How many moons are there in the Solar System? Image credit: NASA
Trans-Neptunian Region:
There have been more than a thousand objects discovered in the Kuiper Belt, and it’s theorized that there are as many as 100,000 objects larger than 100 km in diameter. Given to their small size and extreme distance from Earth, the chemical makeup of KBOs is very difficult to determine.
However, spectrographic studies conducted of the region since its discovery have generally indicated that its members are primarily composed of ices: a mixture of light hydrocarbons (such as methane), ammonia, and water ice – a composition they share with comets. Initial studies also confirmed a broad range of colors among KBOs, ranging from neutral grey to deep red.
This suggests that their surfaces are composed of a wide range of compounds, from dirty ices to hydrocarbons. In 1996, Robert H. Brown et al. obtained spectroscopic data on the KBO 1993 SC, revealing its surface composition to be markedly similar to that of Pluto (as well as Neptune’s moon Triton) in that it possessed large amounts of methane ice.
Water ice has been detected in several KBOs, including 1996 TO66, 38628 Huya and 20000 Varuna. In 2004, Mike Brown et al. determined the existence of crystalline water ice and ammonia hydrate on one of the largest known KBOs, 50000 Quaoar. Both of these substances would have been destroyed over the age of the Solar System, suggesting that Quaoar had been recently resurfaced, either by internal tectonic activity or by meteorite impacts.
Keeping Pluto company out in the Kuiper belt are many other objects worthy of mention. Quaoar, Makemake, Haumea, Orcus and Eris are all large icy bodies in the Belt and several of them even have moons of their own. These are all tremendously far away, and yet, very much within reach.
Oort Cloud and Farthest Regions:
The Oort Cloud is thought to extend from between 2,000 and 5,000 AU (0.03 and 0.08 ly) to as far as 50,000 AU (0.79 ly) from the Sun, though some estimates place the outer edge as far as 100,000 and 200,000 AU (1.58 and 3.16 ly). The Cloud is thought to be comprised of two regions – a spherical outer Oort Cloud of 20,000 – 50,000 AU (0.32 – 0.79 ly), and disc-shaped inner Oort (or Hills) Cloud of 2,000 – 20,000 AU (0.03 – 0.32 ly).

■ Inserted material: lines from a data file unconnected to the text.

(** * The rule-based category classifier of [categorize_games.py]

    A shallow embedding of [get_game_categories] and the properties its
    specification states about it.

    Python values are represented as follows.
    - A [str] is a [string]: the UTF-8 bytes of the text.  Every keyword and
      every label of the classifier is ASCII, so substring search, equality
      and the lexical order on the bytes agree with Python's on code points.
    - The local [categories = set()] is a [gset string]; [add], [update] and
      [discard] are union and difference.
    - The function body is straight-line code: a seed, fifteen [if]
      statements over [title_lower], a fallback and [sorted].  Each [if]
      statement is one function from the working set to the working set.
    - The caller [update_games_with_categories] is a function from the loaded
      catalog to the written catalog or the exception raised; its file
      access and its progress lines are not modelled. *)

From Stdlib Require Import Ascii String List Bool.
From stdpp Require Import base decidable list strings sets gmap sorting.

(** ** Strings *)

Module Str.

(** [s.startswith(p)] *)
Fixpoint startswith (p s : string) : bool :=
  match p, s with
  | EmptyString, _ => true
  | String _ _, EmptyString => false
  | String a p', String b s' => if Ascii.eqb a b then startswith p' s' else false
  end.

(** [sub in s]: [sub] occurs in [s] as a contiguous substring. *)
Fixpoint contains (sub s : string) : bool :=
  startswith sub s ||
  match s with
  | EmptyString => false
  | String _ s' => contains sub s'
  end.

(** [any(word in s for word in words)] *)
Definition any_in (words : list string) (s : string) : bool :=
  existsb (fun word => contains word s) words.

(** Lower-casing of one ASCII letter; every other byte is kept. *)
Definition lower_ascii (c : ascii) : ascii :=
  let n := N_of_ascii c in
  if (65 <=? n)%N && (n <=? 90)%N then ascii_of_N (n + 32) else c.

Fixpoint map (f : ascii -> ascii) (s : string) : string :=
  match s with
  | EmptyString => EmptyString
  | String c s' => String (f c) (map f s')
  end.

(** [bool(s)]: a string is true when it is not empty. *)
Definition truthy (s : string) : bool :=
  match s with
  | EmptyString => false
  | String _ _ => true
  end.

(** [s1 < s2], the lexical order by code point. *)
Definition lt (s1 s2 : string) : Prop := String.ltb s1 s2 = true.

(** The text has code points below 128 only. *)
Fixpoint isascii (s : string) : bool :=
  match s with
  | EmptyString => true
  | String c s' => (N_of_ascii c <? 128)%N && isascii s'
  end.

End Str.

(** [str.lower].  Python lower-cases by the Unicode tables; the classifier
    relies on nothing but its value on ASCII text, where it maps [A-Z] to
    [a-z] and keeps every other character. *)
Class Lower := {
  lower : string -> string;
  lower_isascii : forall s, Str.isascii s = true -> lower s = Str.map Str.lower_ascii s
}.

(** Lower-casing the ASCII letters and nothing else: [str.lower] on the
    catalog, whose titles are ASCII. *)
#[export] Instance ascii_Lower : Lower :=
  {| lower := Str.map Str.lower_ascii; lower_isascii := λ _ _, eq_refl |}.

(** ** The working set *)

Abbreviation labels := (gset string).

(** [categories.add(x)] *)
Definition add (categories : labels) (x : string) : labels := categories ∪ {[ x ]}.

(** [categories.update(xs)] *)
Definition update (categories : labels) (xs : list string) : labels :=
  categories ∪ list_to_set xs.

(** [categories.discard(x)] *)
Definition discard (categories : labels) (x : string) : labels := categories ∖ {[ x ]}.

(** [x in categories] *)
Definition mem (x : string) (categories : labels) : bool := bool_decide (x ∈ categories).

(** [sorted(list(categories))]: the elements in ascending lexical order. *)
Definition sorted (categories : labels) : list string :=
  merge_sort String.le (elements categories).

(** ** The rules, in the order of the source *)

(** lines 16-17 *)
Definition seed (current_category : string) (categories : labels) : labels :=
  if Str.truthy current_category then add categories current_category else categories.

Section Rules.

Variable title_lower : string.

Definition is_board_game : bool :=
  Str.any_in ["chess"; "checkers"; "go "; "backgammon"] title_lower.

(** lines 20-21 *)
Definition board_game_rule (categories : labels) : labels :=
  if is_board_game then update categories ["strategy"; "2-player"; "classic"]
  else categories.

Definition is_connect_four : bool :=
  Str.contains "connect four" title_lower || Str.contains "connect-four" title_lower.

(** lines 24-26 *)
Definition connect_four_rule (categories : labels) : labels :=
  if is_connect_four
  then discard (update categories ["puzzle"; "2-player"; "strategy"]) "simulation"
  else categories.

Definition is_tic_tac_toe : bool :=
  Str.contains "tic" title_lower && Str.contains "tac" title_lower
  && Str.contains "toe" title_lower.

(** lines 29-31 *)
Definition tic_tac_toe_rule (categories : labels) : labels :=
  if is_tic_tac_toe
  then discard (update categories ["puzzle"; "2-player"; "classic"]) "simulation"
  else categories.

Definition is_racing : bool :=
  Str.any_in ["racing"; "race"; "circuit"; "speed"; "drift"] title_lower.

(** lines 34-35 *)
Definition racing_rule (categories : labels) : labels :=
  if is_racing then update categories ["racing"; "arcade"] else categories.

Definition is_puzzle : bool :=
  Str.any_in ["puzzle"; "match"; "tetris"; "blocks"; "crystal"; "gem"; "swap"]
    title_lower.

(** lines 38-39 *)
Definition puzzle_rule (categories : labels) : labels :=
  if is_puzzle then add categories "puzzle" else categories.

Definition is_card_game : bool :=
  Str.any_in ["poker"; "cards"; "solitaire"; "blackjack"] title_lower.

(** lines 42-43 *)
Definition card_game_rule (categories : labels) : labels :=
  if is_card_game then update categories ["classic"; "2-player"] else categories.

Definition is_arcade : bool :=
  Str.any_in ["blaster"; "asteroid"; "space"; "shooter"; "invader"; "breakout"; "pong"]
    title_lower.

(** lines 46-47 *)
Definition arcade_rule (categories : labels) : labels :=
  if is_arcade then update categories ["arcade"; "classic"] else categories.

Definition is_tower_defense : bool :=
  Str.any_in ["tower"; "defense"; "defend"; "turret"] title_lower.

(** lines 50-51 *)
Definition tower_defense_rule (categories : labels) : labels :=
  if is_tower_defense then update categories ["defense"; "strategy"] else categories.

Definition is_ai : bool :=
  Str.any_in ["ai "; "algorithm"; "neural"; "matrix"; "nexus"; "quantum"] title_lower.

(** lines 54-59 *)
Definition ai_rule (categories : labels) : labels :=
  if is_ai then
    if mem "ai-exclusive" categories
    then update categories ["ai-exclusive"; "strategy"]
    else add categories "strategy"
  else categories.

Definition is_multiplayer : bool :=
  Str.any_in ["network"; "online"; "multi"; "battle"; "versus"; "pvp"] title_lower.

(** lines 62-65 *)
Definition multiplayer_rule (categories : labels) : labels :=
  if is_multiplayer then
    let categories := add categories "multiplayer" in
    if Str.contains "multi" title_lower then add categories "4-player" else categories
  else categories.

Definition is_head_to_head : bool :=
  Str.any_in ["vs "; "versus"; "battle"; "duel"] title_lower
  && negb (Str.contains "network" title_lower).

(** lines 68-69 *)
Definition head_to_head_rule (categories : labels) : labels :=
  if is_head_to_head then add categories "2-player" else categories.

Definition is_adventure : bool :=
  Str.any_in ["quest"; "adventure"; "exploration"; "journey"] title_lower.

(** lines 72-73 *)
Definition adventure_rule (categories : labels) : labels :=
  if is_adventure then add categories "adventure" else categories.

Definition is_simulation : bool :=
  Str.any_in ["simulator"; "tycoon"; "management"; "builder"] title_lower.

(** lines 76-77 *)
Definition simulation_rule (categories : labels) : labels :=
  if is_simulation then add categories "simulation" else categories.

Definition is_classic : bool :=
  Str.any_in ["classic"; "retro"; "vintage"; "old school"] title_lower.

(** lines 80-81 *)
Definition classic_rule (categories : labels) : labels :=
  if is_classic then add categories "classic" else categories.

Definition is_strictly_two_player : bool :=
  Str.any_in ["chess"; "checkers"; "connect four"; "tic tac toe"] title_lower.

(** lines 84-87 *)
Definition contradiction_rule (categories : labels) : labels :=
  if mem "2-player" categories && mem "multiplayer" categories then
    if is_strictly_two_player then discard categories "multiplayer" else categories
  else categories.

(** The fifteen [if] statements of lines 20-87, first to last. *)
Definition keyword_rules : list (labels -> labels) :=
  [ board_game_rule; connect_four_rule; tic_tac_toe_rule; racing_rule; puzzle_rule;
    card_game_rule; arcade_rule; tower_defense_rule; ai_rule; multiplayer_rule;
    head_to_head_rule; adventure_rule; simulation_rule; classic_rule;
    contradiction_rule ].

End Rules.

(** Running a sequence of statements on the working set. *)
Definition run (rules : list (labels -> labels)) (categories : labels) : labels :=
  fold_left (fun categories rule => rule categories) rules categories.

(** lines 90-91 *)
Definition fallback (categories : labels) : labels :=
  if decide (categories = ∅) then add categories "arcade" else categories.

(** The working set after the seed and the first [n] of the fifteen keyword
    rules: [working_set 0] is the set after line 17, [working_set 15] the
    set when control reaches line 89. *)
Definition working_set `{L : Lower} (n : nat) (title current_category : string) : labels :=
  let title_lower := lower title in
  let categories := ∅ in
  let categories := seed current_category categories in
  run (take n (keyword_rules title_lower)) categories.

Definition get_game_categories `{L : Lower}
    (title current_category genre description : string) : list string :=
  let title_lower := lower title in
  let categories := ∅ in
  let categories := seed current_category categories in
  let categories := run (keyword_rules title_lower) categories in
  let categories := fallback categories in
  sorted categories.

(** Some adding rule of lines 20-81 has its condition true. *)
Definition fires (title_lower : string) : bool :=
  is_board_game title_lower || is_connect_four title_lower || is_tic_tac_toe title_lower
  || is_racing title_lower || is_puzzle title_lower || is_card_game title_lower
  || is_arcade title_lower || is_tower_defense title_lower || is_ai title_lower
  || is_multiplayer title_lower || is_head_to_head title_lower
  || is_adventure title_lower || is_simulation title_lower || is_classic title_lower.

(** The labels the rules write as literals, [ai-exclusive] apart. *)
Definition rule_labels : list string :=
  ["2-player"; "4-player"; "adventure"; "arcade"; "classic"; "defense"; "multiplayer";
   "puzzle"; "racing"; "simulation"; "strategy"].

(** ** The update of the catalog

    [update_games_with_categories] loads the catalog, classifies every game
    and writes the catalog back.  A catalog entry is a dictionary; the values
    the update reads or writes are texts and lists of texts, and entries are
    modelled with these values.  Reading and writing the file and the progress
    lines are left out; an exception ends the run before the file is written,
    so a run that raises leaves the catalog as it was. *)

Inductive value : Type :=
  | Str (s : string)
  | Strs (l : list string).

Inductive exception : Type :=
  | KeyError (key : string)
  | AttributeError
  | TypeError
  | IndexError.

Abbreviation entry := (gmap string value).

(** [game.get(key, default)] *)
Definition get (game : entry) (key : string) (default : value) : value :=
  match game !! key with
  | Some v => v
  | None => default
  end.

(** [genre] and [description] are passed on and never read; a list stands
    there as the empty text. *)
Definition text (v : value) : string :=
  match v with
  | Str s => s
  | Strs _ => ""
  end.

(** The body of the loop, lines 114-127.  A title that is a list has no
    [lower] (line 12).  A category that is a list raises [TypeError]: a
    non-empty one cannot be added to the set (line 17), an empty one does not
    take the format [<12] of the progress line (line 127). *)
Definition update_game `{L : Lower} (game : entry) : exception + entry :=
  let old_category := get game "category" (Str "arcade") in
  match game !! "title" with
  | None => inl (KeyError "title")
  | Some (Strs _) => inl AttributeError
  | Some (Str title) =>
      match old_category with
      | Strs _ => inl TypeError
      | Str old_category =>
          let new_categories :=
            get_game_categories title old_category
              (text (get game "genre" (Str ""))) (text (get game "description" (Str ""))) in
          let game := <["categories" := Strs new_categories]> game in
          match new_categories with
          | [] => inl IndexError
          | primary :: _ => inr (<["category" := Str primary]> game)
          end
      end
  end.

The outer Oort cloud may have trillions of objects larger than 1 km (0.62 mi), and billions that measure 20 kilometers (12 mi) in diameter. Its total mass is not known, but – assuming that Halley’s Comet is a typical representation of outer Oort Cloud objects – it has the combined mass of roughly 3×1025 kilograms (6.6×1025 pounds), or five Earths.

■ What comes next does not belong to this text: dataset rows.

(** * gdb_numpy: the dereferencing engine of [to_array]

    A shallow embedding of [deref.py] and [gdb_numpy.py].  The debugger
    ([gdb.Value], [gdb.parse_and_eval]) and the array library ([np.zeros],
    the scalar constructors) are external collaborators: they appear as the
    operations of the class [Gdb].  Python exceptions are values of [exn];
    observable effects (debugger accesses, allocation, stores, printing) are
    collected in an event log.  The [while] loops of [_get_deref_funcs] run
    on fuel.  The text [_type_exp] of [gdb_numpy.py] is used nowhere and is
    left out. *)

From Stdlib Require Import String Ascii List ZArith Lia Bool Arith.
Import ListNotations.
Local Open Scope string_scope.
Local Open Scope list_scope.

(** ** Python strings and the regular expressions of [deref.py] *)

Module Re.

(** [\d] over ASCII text. *)
Definition is_digit (c : ascii) : bool :=
  (48 <=? nat_of_ascii c)%nat && (nat_of_ascii c <=? 57)%nat.

Definition is_char (c d : ascii) : bool := Ascii.eqb c d.

(** [$]: at the end of the text, or just before a final newline. *)
Definition at_eol (s : string) : bool :=
  match s with
  | EmptyString => true
  | String c EmptyString => is_char c "010"
  | _ => false
  end.
(** C2, as the specification words it, fails: the safe name of the
    one-letter text U+00E9 is that letter, [str.isalnum] accepts it, and the
    file name matches neither pattern. *)
Lemma naming_pattern_counterexample :
  let text := String (Ascii.ascii_of_nat 233) "" in
  PyStr.isalnum (Ascii.ascii_of_nat 233) = true
  ∧ Naming.resolve (exists_in_uploads ∅) 1 (Naming.safe_name text)
    = Some (text +:+ ".png")
  ∧ Naming.matches_png_pattern (text +:+ ".png") = false
  ∧ matches_unnamed_pattern (text +:+ ".png") = false.
Proof. by vm_compute. Qed.

Section Pipeline.
Context `{E : Externals}.
Import PyStr Naming StrFacts NamingFacts PathFacts StripFacts.
Local Open Scope nat_scope.

Lemma unlink_store_same p c w : unlink p (store p c w) = unlink p w.
Proof. unfold unlink, store. cbn [fs entropy]. by rewrite delete_insert_eq. Qed.







Lemma save_brand_visual_succeeds data w db :
  strip (default "" (brandName data)) ≠ "" →
  default [] (slides data) ≠ [] →
  catalog w = Some db →
  ∃ w' entry zip,
    save_brand_visual data w
    = (w', Ok (ZipAttachment "brand_visual_slides.zip" zip))
    ∧ catalog w' = Some (db ++ [entry])%list
    ∧ entry_brand_name entry = strip (default "" (brandName data))
    ∧ Forall (records_slide (default [] (slides data))) (entry_images entry)
    ∧ increasing_order (entry_images entry)
    ∧ (∀ name encoded, (name, encoded) ∈ zip →
         ∃ r, r ∈ entry_images entry ∧ img_filename r = name)
    ∧ (∀ p, ¬ is_temp_path p → is_Some (fs w !! p) → p ≠ db_file →
         fs w' !! p = fs w !! p)
    ∧ (∀ slide, slide ∈ default [] (slides data) →
         fs w' !! temp_path_of slide = None).
Proof.
  intros Hbrand Hslides Hdb.
  pose proof (save_brand_visual_run data w) as Hrun. cbv zeta in Hrun.
  rewrite !bool_decide_eq_false_2 in Hrun by done. cbn [orb] in Hrun.
  rewrite Hdb in Hrun. destruct Hrun as (w1 & saved & zip & Hloop & Hrun).
  destruct (save_loop_run (default [] (slides data)) (tick (tick w)))
    as (w1' & saved' & zip' & Hloop' & _ & _ & Hkeep & Hgone & Hrec & Hinc & Hzip).
  rewrite Hloop in Hloop'. injection Hloop' as <- <- <-.
  eexists _, _, zip. split; [exact Hrun|].
  split; [apply catalog_store_db|]. cbn [entry_brand_name entry_images].
  split; [done|]. split; [done|]. split; [done|]. split; [done|]. split.
  - intros p Hp1 Hp2 Hp3. rewrite lookup_store_ne by done. by apply Hkeep.
  - intros slide Hslide. rewrite lookup_store_ne; [by apply Hgone|].
    intros Heq. by apply (temp_path_not_db (item_id slide +:+ item_ext slide)).
Qed.
(** Arguments of [console.log] in these commands. *)
Inductive note :=
| SavingSettings | SavingKeyBindings | ApplyingSettings | ApplyingKeyBindings
| SavingExtensions | Success | UnknownCommand.

(** Reasons of rejection passed to [console.error]. *)
Inductive fault :=
| CopyFailed (src dest : string)      (* copyFile rejected *)
| WriteFailed (path : string)         (* writeFile rejected *)
| InvalidData (path : string).        (* writeFile refused [undefined] *)

Inductive effect :=
| Say (n : note)
| Complain (f : fault)
| CopyFile (src dest : string)
| WriteFile (path : string) (data : option string)
| Core (ev : event).                  (* an effect of the extension helpers *)

(** The files, by the file a path resolves to, and what has happened. *)
Record world := mkWorld {
  files : gmap string string;
  output : list effect
}.

(** How a promise settles, or that the process has exited. *)
Inductive result (A : Type) :=
| Fulfilled (a : A)
| Rejected (f : fault)
| Halted (code : Z).

Arguments Fulfilled {A} a.
Arguments Rejected {A} f.
Arguments Halted {A} code.

Definition promise (A : Type) : Type := world → world * result A.
(** C10 (evaluated on the code): on a registry with no entry, [RXIQ] with
    any token dereferences the [nil] session and faults; it does not
    return an error. [Tune] and [Destroy] do return "session doesn't
    exist" for the same token. *)
Theorem C10_unknown_token_faults token script cfg :
  RXIQ token script emptyServer
  = (Fault "invalid memory address or nil pointer dereference",
     log (EvMapGet token) emptyServer) /\
  fst (Tune token cfg emptyServer) = Error "session doesn't exist" /\
  fst (Destroy token emptyServer) = Error "session doesn't exist".
Proof.
  assert (Hnone : sessions emptyServer !! token = None) by apply lookup_empty.
  split; [apply RXIQ_unknown_token_faults, Hnone|].
  split.
  - unfold Tune, mapGet. rewrite Hnone. reflexivity.
  - unfold Destroy, Lock, mapGet. cbn [sessionLock emptyServer sessions log setLock].
    rewrite lookup_empty. reflexivity.
Qed.


End ServerFacts.

(** * Further properties

    ** protocol.go: version packing and the setting tables *)

Module ProtocolFacts.
Import Protocol.

Lemma land_shiftl_low a b k :
  0 <= k -> 0 <= a < 2 ^ k -> Z.land (Z.shiftl b k) a = 0.
Proof.
  intros Hk Ha. apply Z.bits_inj'. intros n Hn.
  rewrite Z.land_spec, Z.bits_0.
  destruct (Z.lt_ge_cases n k) as [Hlt|Hge].
  - rewrite Z.shiftl_spec_low by exact Hlt. reflexivity.
  - destruct (Z.eq_dec a 0) as [->|Hnz].
    + rewrite Z.bits_0. apply andb_false_r.
    + rewrite (Z.bits_above_log2 a n); [apply andb_false_r|lia|].
      apply Z.lt_le_trans with k; [|exact Hge].
      apply Z.log2_lt_pow2; lia.
Qed.

Lemma lor_shiftl_add a b k :
  0 <= k -> 0 <= a < 2 ^ k -> Z.lor (Z.shiftl b k) a = b * 2 ^ k + a.
Proof.
  intros Hk Ha.
  rewrite <- Z.lxor_lor by (apply land_shiftl_low; assumption).
  rewrite <- Z.add_nocarry_lxor by (apply land_shiftl_low; assumption).
  rewrite Z.shiftl_mul_pow2 by exact Hk. reflexivity.
Qed.

Lemma GenProtocolVersion_value v :
  0 <= Major v < 256 -> 0 <= Minor v < 256 -> 0 <= Hash v < 2 ^ 32 ->
  GenProtocolVersion v = Major v * 2 ^ 40 + Minor v * 2 ^ 32 + Hash v.
Proof.
  intros HM Hm Hh. unfold GenProtocolVersion, wrap64.
  rewrite (Z.shiftl_mul_pow2 (Major v) 40), (Z.shiftl_mul_pow2 (Minor v) 32) by lia.
  rewrite (Z.mod_small (Major v * 2 ^ 40)), (Z.mod_small (Minor v * 2 ^ 32)) by lia.
  replace (Major v * 2 ^ 40) with (Z.shiftl (Z.shiftl (Major v) 8) 32)
    by (rewrite !Z.shiftl_mul_pow2 by lia; lia).
  rewrite <- (Z.shiftl_mul_pow2 (Minor v) 32) by lia.
  rewrite <- Z.shiftl_lor.
  rewrite (lor_shiftl_add (Minor v) (Major v) 8) by lia.
  rewrite lor_shiftl_add by lia.
  rewrite Z.mod_small by lia. rewrite !Z.shiftl_mul_pow2 by lia. lia.
Qed.

Lemma SplitProtocolVersion_value p :
  SplitProtocolVersion p
  = {| Major := (p / 2 ^ 40) mod 256; Minor := (p / 2 ^ 32) mod 256; Hash := p mod 2 ^ 32 |}.
Proof.
  unfold SplitProtocolVersion, wrap32.
  rewrite !Z.shiftr_land.
  change (Z.shiftr (Z.shiftl 255 40) 40) with (Z.ones 8).
  change (Z.shiftr (Z.shiftl 255 32) 32) with (Z.ones 8).
  change 255 with (Z.ones 8). change 4294967295 with (Z.ones 32).
  rewrite !Z.land_ones by lia. rewrite !Z.shiftr_div_pow2 by lia.
  change (2 ^ 8) with 256.
  rewrite !Z.mod_mod by lia.
  f_equal.
  - apply Z.mod_small. pose proof (Z.mod_pos_bound (p / 2 ^ 40) 256). lia.
  - apply Z.mod_small. pose proof (Z.mod_pos_bound (p / 2 ^ 32) 256). lia.
Qed.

The layout of the solar system, including the Oort Cloud, on a logarithmic scale. Credit: NASA
Based on the analyses of past comets, the vast majority of Oort Cloud objects are composed of icy volatiles – such as water, methane, ethane, carbon monoxide, hydrogen cyanide, and ammonia. The appearance of asteroids thought to be originating from the Oort Cloud has also prompted theoretical research that suggests that the population consists of 1-2% asteroids.
Earlier estimates placed its mass up to 380 Earth masses, but improved knowledge of the size distribution of long-period comets has led to lower estimates. The mass of the inner Oort Cloud, meanwhile, has yet to be characterized. The contents of both Kuiper Belt and the Oort Cloud are known as Trans-Neptunian Objects (TNOs), because the objects of both regions have orbits that that are further from the Sun than Neptune’s orbit.
Exploration:
Our knowledge of the Solar System also benefited immensely from the advent of robotic spacecraft, satellites, and robotic landers. Beginning in the mid-20th century, in what was known as “The Space Age“, manned and robotic spacecraft began exploring planets, asteroids and comets in the Inner and Outer Solar System.
All planets in the Solar System have now been visited to varying degrees by spacecraft launched from Earth. Through these unmanned missions, humans have been able to get close-up photographs of all the planets. In the case of landers and rovers, tests have been performed on the soils and atmospheres of some.
Photograph of a Russian technician putting the finishing touches on Sputnik 1, humanity’s first artificial satellite. Credit: NASA/Asif A. Siddiqi
The first artificial object sent into space was the Soviet satellite Sputnik 1, which was launched in space in 1957, successfully orbited the Earth for months, and collected information on the density of the upper atmosphere and the ionosphere. The American probe Explorer 6, launched in 1959, was the first satellite to capture images of the Earth from space.
Robotic spacecraft conducting flybys also revealed considerable information about the planet’s atmospheres, geological and surface features. The first successful probe to fly by another planet was the Soviet Luna 1 probe, which sped past the Moon in 1959. The Mariner program resulted in multiple successful planetary flybys, consisting of the Mariner 2 mission past Venus in 1962, the Mariner 4 mission past Mars in 1965, and the Mariner 10 mission past Mercury in 1974.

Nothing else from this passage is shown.